Сии рассуждения повергли меня почти в отчаяние. О боже! — возопил я, — когда поверженный тобою род человеческий на землю должен быть управляем, почто людей же избрал ты оным управлять? О существо благодетельное! подвигнись о царях на жалость! Они, может быть, более сожаления достойны, нежели народы, ибо, конечно, ужаснее зло творить, нежели терпеть. В сей час рассуждал я, не отречься ли мне от сея опасныя и страшныя власти, и уже решился было, совсем решился сложить венец...»

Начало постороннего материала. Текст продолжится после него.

(* ===== verification/Picker.v ===== *)
(** * The subject picker and the dialogs that use it

    [components/subjects/subject-picker.tsx], [components/dashboard/groups/add-members-modal.tsx]
    and [components/dashboard/resources/add-access-rule-modal.tsx].  The dialogs know of
    the picker only what [picker_calls] promises of the selections it reports; that the
    picker keeps the promise is proved below. *)
From S2P Require Import Prelude JsString Types Client Ui Async.

#[global] Instance SelectedSubject_eq_dec : EqDecision SelectedSubject.
Proof. solve_decision. Defined.

(** ** The interface

    [selected'] is a selection the picker may report for its props: one subject taken
    away, or a subject of a wanted type, not excluded and not selected, put at the end. *)
Inductive picker_calls (subjectTypes : list SubjectType) (excluded : list string)
  (selected : list SelectedSubject) : list SelectedSubject → Prop :=
  | picker_removes id :
      picker_calls subjectTypes excluded selected (filter (λ s, Selected_id s ≠ id) selected)
  | picker_adds x : Selected_type x ∈ subjectTypes → Selected_id x ∉ excluded →
      Selected_id x ∉ (Selected_id <$> selected) →
      picker_calls subjectTypes excluded selected (selected ++ [x]).

Module SubjectPicker.
Record props := mkProps {
  selectedSubjects : list SelectedSubject; subjectTypes : list SubjectType;
  excludeSubjects : list string }.
Inductive output := onSelectionChange (subjects : list SelectedSubject).
Inductive event :=
  | PickTab (t : SubjectType) | Search (v : string) | Toggle (subject : Subject)
  | Remove (id : string).

Record state := mkState {
  allSubjects : list Subject;
  loading : bool;
  searchQuery : string;
  activeTab : option SubjectType }.
Definition setAllSubjects (v : list Subject) : prog state output :=
  set (λ s, mkState v (loading s) (searchQuery s) (activeTab s)).
Definition setLoading (v : bool) : prog state output :=
  set (λ s, mkState (allSubjects s) v (searchQuery s) (activeTab s)).
Definition setSearchQuery (v : string) : prog state output :=
  set (λ s, mkState (allSubjects s) (loading s) v (activeTab s)).
Definition setActiveTab (v : option SubjectType) : prog state output :=
  set (λ s, mkState (allSubjects s) (loading s) (searchQuery s) v).

(** [subjectTypes.includes('USER') ? 'USER' : subjectTypes[0]] *)
Definition initial (p : props) : state :=
  mkState [] true ""
    (if bool_decide (USER ∈ subjectTypes p) then Some USER else head (subjectTypes p)).

Definition loadSubjects : prog state output :=
  try_await GetSubjects setAllSubjects (λ _, Done) (setLoading false).

Definition filteredSubjects (p : props) (s : state) : list Subject :=
  filter (λ x, Some (Subject_type x) = activeTab s ∧
               includes (toLowerCase (Subject_name x)) (toLowerCase (searchQuery s)) = true ∧
               Subject_id x ∉ excludeSubjects p)
    (allSubjects s).

Definition isSelected (p : props) (id : string) : bool :=
  existsb (λ x, bool_decide (Selected_id x = id)) (selectedSubjects p).

Definition toggleSubject (p : props) (x : Subject) : prog state output :=
  emit (onSelectionChange
    (if isSelected p (Subject_id x)
     then filter (λ y, Selected_id y ≠ Subject_id x) (selectedSubjects p)
     else selectedSubjects p ++
          [mkSelected (Subject_id x) (Subject_type x) (Subject_displayLabel x)])).

Definition removeSelected (p : props) (id : string) : prog state output :=
  emit (onSelectionChange (filter (λ y, Selected_id y ≠ id) (selectedSubjects p))).

Definition availableTabs (p : props) (s : state) : list SubjectType :=
  filter (λ t, t ∈ (Subject_type <$> allSubjects s)) (subjectTypes p).

Definition row (p : props) (x : Subject) : ui event :=
  Box [Checkbox (Subject_id x) (isSelected p (Subject_id x)) (λ _, Toggle x);
       Text (Subject_name x); Text (string_of_SubjectType (Subject_type x))].

(** The trigger and the content of a tab; the content is shown while the tab is active. *)
Definition trigger (p : props) (s : state) (t : SubjectType) (label : string) : ui event :=
  show_if (bool_decide (t ∈ availableTabs p s)) (Button label false (PickTab t)).

Definition content (p : props) (s : state) (t : SubjectType) (things : string) : ui event :=
  show_if (bool_decide (t ∈ availableTabs p s) && bool_decide (activeTab s = Some t))
    (if loading s then Nothing
     else if decide (filteredSubjects p s = []) then
       Text ("No " +:+ things +:+ (if decide (searchQuery s = "") then " available" else " found"))
     else Box (row p <$> filteredSubjects p s)).

Definition render (p : props) (s : state) : ui event :=
  Box [trigger p s USER "Users"; trigger p s GROUP "Groups"; trigger p s SERVICE "Services";
       Input "Search" (searchQuery s) (loading s) Search;
       content p s USER "users"; content p s GROUP "groups"; content p s SERVICE "services";
       show_if (negb (bool_decide (selectedSubjects p = [])))
         (Box (Text ("Selected (" +:+ pretty (length (selectedSubjects p)) +:+ ")") ::
            ((λ x, Box [Text (Selected_label x); Button "Remove" false (Remove (Selected_id x))])
              <$> selectedSubjects p)))].

Definition on (p : props) (s : state) (e : event) : prog state output :=
  match e with
  | PickTab t => setActiveTab (Some t)
  | Search v => setSearchQuery v
  | Toggle x => toggleSubject p x
  | Remove id => removeSelected p id
  end.

Definition component : component :=
  mkComponent props state event output initial render on
    (λ _ _, fork loadSubjects) (λ _ _, True) (λ _ _, Done).

#[global] Hint Unfold setAllSubjects setLoading setSearchQuery setActiveTab loadSubjects
  filteredSubjects isSelected toggleSubject removeSelected availableTabs row trigger content
  render : ui.
End SubjectPicker.

Module AddMembersModal.
Record props := mkProps { groupId : string; isOpen : bool; currentMembers : list GroupMember }.
Inductive output :=
  | onOpenChange (open : bool) | onMembersUpdated (members : list GroupMember)
  | Toast (t : toast_message).
Inductive event := SelectionChange (subjects : list SelectedSubject) | Dismiss | Save.

Record state := mkState {
  selectedUsers : list SelectedSubject;
  saving : bool }.
Definition setSelectedUsers (v : list SelectedSubject) : prog state output :=
  set (λ s, mkState v (saving s)).
Definition setSaving (v : bool) : prog state output :=
  set (λ s, mkState (selectedUsers s) v).

Definition initial : state := mkState [] false.

Definition excludeUserIds (p : props) : list string := GroupMember_userId <$> currentMembers p.

(** The members as the page is told: the e-mail of a new one is left empty. *)
Definition newMembers (p : props) (s : state) : list GroupMember :=
  currentMembers p ++
  ((λ u, mkGroupMember (Selected_id u) (replace "User: " "" (Selected_label u)) "")
    <$> selectedUsers s).

Definition handleSave (p : props) (s : state) : prog state output :=
  if bool_decide (selectedUsers s = []) then
    emit (Toast (toast_error "Please select at least one user"))
  else
    steps
      [setSaving true;
       try_await (UpdateGroupMembers (groupId p)
                    ((GroupMember_userId <$> currentMembers p) ++ (Selected_id <$> selectedUsers s)))
         (λ _, steps
           [emit (onMembersUpdated (newMembers p s));
            setSelectedUsers [];
            emit (onOpenChange false);
            emit (Toast (toast_success ("Added " +:+ pretty (length (selectedUsers s))
                                        +:+ " member(s) to group")))])
         (λ _, emit (Toast (toast_error "Failed to update group members")))
         (setSaving false)].

(** The dialog only ever asks to be closed. *)
Definition handleOpenChange (newOpen : bool) : prog state output :=
  steps [when (negb newOpen) (setSelectedUsers []); emit (onOpenChange newOpen)].

Definition render (p : props) (s : state) : ui event :=
  Dialog (isOpen p) Dismiss
    [Text "Add Members to Group";
     Text "Select users to add to this group. They will inherit all resource permissions.";
     Child (λ e, ∃ l, picker_calls [USER] (excludeUserIds p) (selectedUsers s) l ∧
                      e = SelectionChange l);
     Button "Cancel" (saving s) Dismiss;
     Button (if saving s then "Saving..." else "Add Members")
       (saving s || bool_decide (selectedUsers s = [])) Save].

Definition on (p : props) (s : state) (e : event) : prog state output :=
  match e with
  | SelectionChange l => setSelectedUsers l
  | Dismiss => handleOpenChange false
  | Save => handleSave p s
  end.

Definition component : component :=
  mkComponent props state event output (λ _, initial) render on
    (λ _ _, Done) (λ _ _, True) (λ _ _, Done).

#[global] Hint Unfold setSelectedUsers setSaving excludeUserIds newMembers handleSave
  handleOpenChange render : ui.
End AddMembersModal.

Module AddAccessRuleModal.
Record props := mkProps { resourceId : string; isOpen : bool }.
Inductive output :=
  | onOpenChange (open : bool) | onRuleCreated (rule : AccessRule) | Toast (t : toast_message).
Inductive event :=
  | TypeName (v : string) | SelectionChange (subjects : list SelectedSubject)
  | Enable (b : bool) | Dismiss | Save.

Record state := mkState {
  selectedGroups : list SelectedSubject;
  ruleName : string;
  enabled : bool;
  saving : bool }.
Definition setSelectedGroups (v : list SelectedSubject) : prog state output :=
  set (λ s, mkState v (ruleName s) (enabled s) (saving s)).
Definition setRuleName (v : string) : prog state output :=
  set (λ s, mkState (selectedGroups s) v (enabled s) (saving s)).
Definition setEnabled (v : bool) : prog state output :=
  set (λ s, mkState (selectedGroups s) (ruleName s) v (saving s)).
Definition setSaving (v : bool) : prog state output :=
  set (λ s, mkState (selectedGroups s) (ruleName s) (enabled s) v).

Definition initial : state := mkState [] "" true false.

Definition clear : prog state output :=
  steps [setSelectedGroups []; setRuleName ""; setEnabled true].

Definition handleSave (p : props) (s : state) : prog state output :=
  if bool_decide (trim (ruleName s) = "") then
    emit (Toast (toast_error "Please provide a rule name"))
  else if bool_decide (selectedGroups s = []) then
    emit (Toast (toast_error "Please select at least one group"))
  else
    steps
      [setSaving true;
       try_await (CreateAccessRule (resourceId p) (trim (ruleName s))
                    (Selected_id <$> selectedGroups s) (enabled s))
         (λ rule, steps
           [emit (onRuleCreated rule); clear; emit (onOpenChange false);
            emit (Toast (toast_success "Created access rule"))])
         (λ _, emit (Toast (toast_error "Failed to create access rule")))
         (setSaving false)].

Definition handleOpenChange (newOpen : bool) : prog state output :=
  steps [when (negb newOpen) clear; emit (onOpenChange newOpen)].

Definition render (p : props) (s : state) : ui event :=
  Dialog (isOpen p) Dismiss
    [Text "Add Access Rule";
     Text "Define which groups can access this resource.";
     Input "Rule Name" (ruleName s) false TypeName;
     Text "Select Groups"; Text "(Groups only)";
     Child (λ e, ∃ l, picker_calls [GROUP] [] (selectedGroups s) l ∧ e = SelectionChange l);
     Text "Enabled"; Text "Disabled rules are ignored during policy compilation.";
     Checkbox "Enabled" (enabled s) Enable;
     Button "Cancel" (saving s) Dismiss;
     Button (if saving s then "Creating..." else "Create Access Rule")
       (saving s || bool_decide (selectedGroups s = []) || bool_decide (trim (ruleName s) = ""))
       Save].

Definition on (p : props) (s : state) (e : event) : prog state output :=
  match e with
  | TypeName v => setRuleName v
  | SelectionChange l => setSelectedGroups l
  | Enable b => setEnabled b
  | Dismiss => handleOpenChange false
  | Save => handleSave p s
  end.

Definition component : component :=
  mkComponent props state event output (λ _, initial) render on
    (λ _ _, Done) (λ _ _, True) (λ _ _, Done).

#[global] Hint Unfold setSelectedGroups setRuleName setEnabled setSaving clear handleSave
  handleOpenChange render : ui.
End AddAccessRuleModal.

При сих словах казалось, что внимавшие в глубоком молчании римляне как будто убоялись лишиться своего государя. Забыли они, что нет боле на свете сего великого мужа. Скоро мечта сия исчезла. Тут казалось, что они в другой раз его лишаются. В смятенном движении все они преклонились ко гробу его; жены, младенцы, старики — все в ту сторону теснились, все сердца печалью воскипели, из всех очей лилися слезы. Скорбный и смущенный шум разносился во всем бесчисленном народе. Сам Аполлоний возмутился; бумага упала из рук его. Он обнял гроб Марка Аврелия. Казалось, что вид сего отчаянного старца умножал общее смятение. Скоро потом шум уменьшился. Аполлоний пришел в себя, как человек от сна пробудившийся, и с утомленными скорбию очами поднял он бумагу с гроба и продолжал колеблющимся гласом:

«Я не долго остановился на мысли, чтоб отречься от правления. Видел я, что веление богов призывает меня на служение отечеству и что я повиноваться должен. Когда, — сказал я сам себе, — казнится смертию воин, оставляющий место свое, то тебе ли свое оставить возможно? Или нужда быть на престоле добродетельну тебя устрашает? Тогда чаял я слышать тайный некий глас, мне вещающий: «Что б ты ни творил, всегда пребудешь человек; но постигаешь ли точно, до какой степени совершенства человек возвыситься может? Зри расстояние от Антонина до Нерона». Я сим гласом ободрился и, не могши увеличить мои чувства, решился искать всех способов возвеличить мою душу, то есть просветить разум и утвердить волю. Сии способы находил я в самом понятии о должностях моих. Марк Аврелий! когда бог поставляет тебя главою над родом человеческим, то приобщает он тебя частию к правлению мира. Итак, от самого бога должен ты прияти разум на благоцарствие. Возвысься до него, размышляй о сем великом существе, почерпни из недр его любовь к порядку и к благу общему; да устройство вселенный научит тебя, какову быть устройству твоего государства. Предрассудки и страсти, владычествующие толикими людьми и царями, к тебе не прикоснутся. Ты будешь иметь токмо пред очами своими должности и бога и сей вышний разум, который твоим примером и законом быть долженствует.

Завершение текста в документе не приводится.